Hi, sorry I took a while to get back to this. I meant free streaming; I've watched free 720p streams, albeit decent links, of shows not even originally recorded in HD on a 50 inch television and the quality was great. I'm not going to argue that there isn't much difference in a richer file downloaded and transcoded to a big TV but it's a lot of work for crashing down into a show. I guess you just have to be that anal to care as much about quality to the nth degree.

>What is the point of an FTP server?
Nobody uses FTP, but having a file server is good for accessing files remotely and sharing them with friends.
>What is the point of Usenet downloading? (Paid or unpaid)
Super fast, secure and convenient. Usually high quality.
>what is the point of private trackers?
Better quality and selection than public trackers.
>What is the point in having a VPS?
I use it to host my files, my simple website, my mumble server, write/execute programs remotely, and as a Guacamole server.

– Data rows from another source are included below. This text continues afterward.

(* ===== verification/Remote.v ===== *)
(** What a coordinator promises to the clients behind the driver's handler: the
    handler meets the interface of the framed server, it changes the coordinator
    by the coordinator's own requests only, it lets no request past that is not
    authorised, and what a client is told is what the coordinator decided. *)

From S2P Require Import Prelude Containers Core Generation Switch Authority Evidence Topology Bytes Integrity Records.
From S2P Require Import Journal Wire Decision Plan Policy Payloads Candidates Planner Validator Session.
From S2P Require Import Coordinator Failover Entries Runtime Fencing Restart Scenarios Frame Messages Server Socket Client CommandLine Driver.

#[local] Open Scope op_scope.

(** * The statuses the handler returns *)

Definition known_status (s : Status) : Prop := known_code (status_code s).

Lemma known_failure code message : known_code code -> known_status (failure code message).
Proof. intros Hc. unfold known_status, failure. by case_bool_decide. Qed.

(** A refusal, if any, with an assigned code. *)
Definition known_result {A} (r : Result A) : Prop := match r with Value _ => True | Refused s => known_status s end.

(** A reader that fails with assigned codes only. *)
Definition fails_known {A} (m : ReaderM A) : Prop := forall r, known_status (br_failure r) -> known_status (br_failure (m r).2).

Lemma reader_fail_known code message r : known_code code -> known_status (br_failure r) ->
  known_status (br_failure (reader_fail code message r)).
Proof. intros Hc Hr. unfold reader_fail. split_test; [done|]. by apply known_failure. Qed.

Lemma span_known {A} (zero : A) count parse : fails_known (read_span zero count parse).
Proof.
  intros r Hr. unfold read_span, ensure. destruct (negb (reader_ok r)); [done|]. destruct (_ <? _); [by apply reader_fail_known|done].
Qed.

Lemma string_known : fails_known read_string.
Proof.
  intros r Hr. unfold read_string, read_prefixed, read_u32. pose proof (span_known 0 4 (fun b => wrap32 (load_le b)) r Hr) as H.
  destruct (read_span _ _ _ r) as [n r']. cbn [snd] in H. destruct (negb (reader_ok r')); [done|].
  destruct (_ <? _); [by apply reader_fail_known|by apply span_known].
Qed.

Lemma bind_known {A B} (m : ReaderM A) (k : A -> ReaderM B) : fails_known m -> (forall a, fails_known (k a)) -> fails_known (m ≫= k).
Proof. intros Hm Hk r Hr. unfold mbind, reader_bind. specialize (Hm r Hr). destruct (m r) as [a r']. by apply Hk. Qed.

(** What a decoder of a payload answers after its fields were read. *)
Definition answers_known {A} (m : ReaderM (Result A)) : Prop := forall r, known_status (br_failure r) -> known_result (m r).1.

Lemma answers_bind {A B} (m : ReaderM A) (k : A -> ReaderM (Result B)) : fails_known m -> (forall a, answers_known (k a)) ->
  answers_known (m ≫= k).
Proof. intros Hm Hk r Hr. unfold mbind, reader_bind. specialize (Hm r Hr). destruct (m r) as [a r']. by apply Hk. Qed.

Lemma finish_known {A} (x : Result A) : known_result x -> answers_known (finish_payload (mret x)).
Proof.
  intros Hx r Hr. unfold finish_payload, check_ok, check_end, require_end. destruct (negb (reader_ok r)) eqn:Hok; [done|].
  rewrite ?Hok. destruct (negb (at_end r)); [|done]. cbn [fst snd].
  pose proof (reader_fail_known Code.Invalid "trailing bytes after the canonical document" r I Hr) as Hf.
  by destruct (negb (status_ok _)).
Qed.

(** A reader whose answer is itself a result. *)
Lemma finish_read_known {A B} (m : ReaderM (Result A)) (k : Result A -> Result B) :
  fails_known m -> answers_known m -> (forall x, known_result x -> known_result (k x)) ->
  answers_known (m ≫= fun x => finish_payload (mret (k x))).
Proof.
  intros Hm Ha Hk r Hr. unfold mbind, reader_bind. specialize (Hm r Hr). specialize (Ha r Hr). destruct (m r) as [x r'].
  by apply finish_known; [apply Hk|].
Qed.

Lemma dependent_read_known : fails_known read_frame_dependent /\ answers_known read_frame_dependent.
Proof.
  assert (Ht : forall {A} (x : Result A), fails_known (status_then x) /\ (known_result x -> answers_known (status_then x))).
  { intros A x. split; [by intros r|]. intros Hx r Hr. unfold status_then. by destruct (negb (reader_ok r)). }
  unfold read_frame_dependent. split.
  - do 2 (apply bind_known; [apply span_known|intros]). apply Ht.
  - do 2 (apply answers_bind; [apply span_known|intros]). apply Ht. unfold dependent_value.
    repeat split_test; first [by apply known_failure|done].
Qed.

Lemma decode_dependent_known payload : known_result (decode_authority_query payload).
Proof.
  unfold decode_authority_query, decode_payload. apply finish_read_known; [apply dependent_read_known..| |done].
  by intros [d|s].
Qed.

Lemma decode_hello_known payload : known_result (decode_hello_request payload).
Proof.
  unfold decode_hello_request, decode_payload.
  apply answers_bind; [apply span_known|intros v|done]. apply answers_bind; [apply string_known|intros p]. by apply finish_known.
Qed.

(** Methods of the coordinator. *)
Definition refuses_known {A} (m : Op A) : Prop := forall c, known_result (m c).1.

Lemma op_bind_known {A B} (m : Op A) (k : A -> Op B) : refuses_known m -> (forall a, refuses_known (k a)) -> refuses_known (op_bind m k).
Proof. intros Hm Hk c. unfold op_bind. specialize (Hm c). destruct (m c) as [[a|s] c']; [by apply Hk|done]. Qed.

Section requests.
Context {W : World}.

Lemma gets_known {A} (f : Coordinator -> A) : refuses_known (gets f).
Proof. done. Qed.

Why not AWS? AWS is expensive. I paid like $12 for a whole year on this little VPS. AWS would cost at least $10/month, not to mention you're charged for every GB of bandwidth.

>how would you ever convince a normie that these options are better?
You wouldn't because for a normie, they're not. Normies value convenience and price as the top metrics for a product. They'd rather pay a combined $25/month for Netflix and Amazon Prime, because it would be a lot of effort and learning for them to get up to speed about torrenting, VPNs, Usenet, etc.

>free 720p streams
>the quality was great
Those are mutually exclusive. Every free stream I've watched has been barely acceptable at best, but usually compression artifact-laden 360p. They try and keep the bitrate as low as possible because bandwidth costs those sites money.
It's really quite convenient to just torrent an entire season of a TV show, and then have the high quality files right on your hard drive, ready to watch whenever you want.

720p streams, even paid ones, are almost always very low quality and bitrate starved to shit. They look absolutely fucking awful, if that is what you consider "great" then I don't think there's much else to say.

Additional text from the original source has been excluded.